* TASK *
The line containing "properties the specification" marks the end: output every line of the data up to it, and that line too, exactly as written.

------ MATERIAL PROVIDED

(** * The light-transition detector of the chest sound-effect app

    A shallow embedding of [detectLightLevel] (script.js, lines 154-197) and
    of the module-level variables it reads and writes, followed by the
    properties the specification states about it.  The later copies of the
    function (script.js, lines 356-400, and src/unnamed/part_001, lines
    177-224) wrap the same statements in a try block; the first version
    (src/unnamed/part_000) is embedded separately as [Legacy].

    The browser supplies two things on every timer tick: the pixel the
    camera frame was reduced to and [Date.now()].  Both are arguments here.
    Playing a sound is the only effect visible outside the module; a call to
    [playChestOpenSound] is recorded as [OpenedEvent] and a call to
    [playChestCloseSound] as [ClosedEvent], in the order of the calls. *)

From Stdlib Require Import String.
From Stdlib Require Import ZArith List Bool Lia.
Import ListNotations.
Open Scope Z_scope.

(** ** Data *)

Inductive Event : Type :=
| OpenedEvent   (* playChestOpenSound()  *)
| ClosedEvent.  (* playChestCloseSound() *)

(** The module-level variables of script.js that the detector touches
    (lines 24-30).  Brightness values and times are JavaScript numbers that
    only ever hold integers here, hence [Z]. *)
Record Globals : Type := mkGlobals {
  sensitivity        : Z;
  isChestOpen        : bool;
  previousLightLevel : Z;
  lastTriggerTime    : Z
}.

(** [const triggerCooldown = 2000;] (line 31) *)
Definition triggerCooldown : Z := 2000.

(** The values the variables are declared with. *)
Definition initialGlobals : Globals :=
  {| sensitivity := 10; isChestOpen := false;
     previousLightLevel := 0; lastTriggerTime := 0 |}.

(** Assignments to a single variable. *)
Definition set_sensitivity (v : Z) (g : Globals) : Globals :=
  {| sensitivity := v; isChestOpen := isChestOpen g;
     previousLightLevel := previousLightLevel g;
     lastTriggerTime := lastTriggerTime g |}.

Definition set_isChestOpen (v : bool) (g : Globals) : Globals :=
  {| sensitivity := sensitivity g; isChestOpen := v;
     previousLightLevel := previousLightLevel g;
     lastTriggerTime := lastTriggerTime g |}.

Definition set_previousLightLevel (v : Z) (g : Globals) : Globals :=
  {| sensitivity := sensitivity g; isChestOpen := isChestOpen g;
     previousLightLevel := v;
     lastTriggerTime := lastTriggerTime g |}.

Definition set_lastTriggerTime (v : Z) (g : Globals) : Globals :=
  {| sensitivity := sensitivity g; isChestOpen := isChestOpen g;
     previousLightLevel := previousLightLevel g;
     lastTriggerTime := v |}.

(** ** The sample

    [Math.round((pixelData[0] + pixelData[1] + pixelData[2]) / 3)]
    (line 164).  The quotient has fractional part 0, 1/3 or 2/3, so rounding
    to the nearest integer is the floor of the quotient plus one half. *)
Definition brightnessOf (r g b : Z) : Z := (2 * (r + g + b) + 3) / 6.

(** ** The detector

    Lines 170-196 of [detectLightLevel], after the frame has been reduced to
    [brightness] and [Date.now()] has been read into [currentTime].  The
    result is the sounds played by the call and the variables after it. *)
Definition detectLightLevel (g : Globals) (brightness currentTime : Z)
  : list Event * Globals :=
  (* if (currentTime - lastTriggerTime < triggerCooldown) return; *)
  if currentTime - lastTriggerTime g <? triggerCooldown then ([], g)
  else
    let lightDifference := brightness - previousLightLevel g in
    let '(played, g1) :=
      if (lightDifference >? sensitivity g) && negb (isChestOpen g) then
        ([OpenedEvent],
         set_lastTriggerTime currentTime (set_isChestOpen true g))
      else if (lightDifference <? - sensitivity g) && isChestOpen g then
        ([ClosedEvent],
         set_lastTriggerTime currentTime (set_isChestOpen false g))
      else ([], g) in
    (* if (currentTime - lastTriggerTime >= triggerCooldown) ... *)
    let g2 :=
      if currentTime - lastTriggerTime g1 >=? triggerCooldown
      then set_previousLightLevel brightness g1
      else g1 in
    (played, g2).

(** The two halves of the result. *)
Definition played (g : Globals) (brightness currentTime : Z) : list Event :=
  fst (detectLightLevel g brightness currentTime).

Definition after (g : Globals) (brightness currentTime : Z) : Globals :=
  snd (detectLightLevel g brightness currentTime).

(** ** The callers

    The slider listener (lines 34-37) and the start handler (lines 112-114
    and 122-125) are the other writers of the detector's variables.  The
    start handler resets two variables, and one second later takes a first
    reading and makes it the baseline; [firstReading] is that step for a
    call that passes the guard of line 155, where the displayed text is the
    brightness just computed. *)
Definition sensitivityInput (v : Z) (g : Globals) : Globals :=
  set_sensitivity v g.

Definition resetOnStart (g : Globals) : Globals :=
  set_lastTriggerTime 0 (set_previousLightLevel 0 g).

Definition firstReading (g : Globals) (brightness currentTime : Z)
  : list Event * Globals :=
  let '(played, g1) := detectLightLevel g brightness currentTime in
  (played, set_previousLightLevel brightness g1).

(** What can happen to the variables, one item per callback run. *)
Inductive Input : Type :=
| Sample (brightness currentTime : Z)        (* a timer tick           *)
| Slider (value : Z)                         (* the slider is moved    *)
| Start                                      (* the start button       *)
| FirstReading (brightness currentTime : Z). (* the stabilising timeout *)

Definition step (g : Globals) (i : Input) : list Event * Globals :=
  match i with
  | Sample b t => detectLightLevel g b t
  | Slider v => ([], sensitivityInput v g)
  | Start => ([], resetOnStart g)
  | FirstReading b t => firstReading g b t
  end.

------------

* SOLUTION *
(** * The light-transition detector of the chest sound-effect app

    A shallow embedding of [detectLightLevel] (script.js, lines 154-197) and
    of the module-level variables it reads and writes, followed by the
    properties the specification states about it.  The later copies of the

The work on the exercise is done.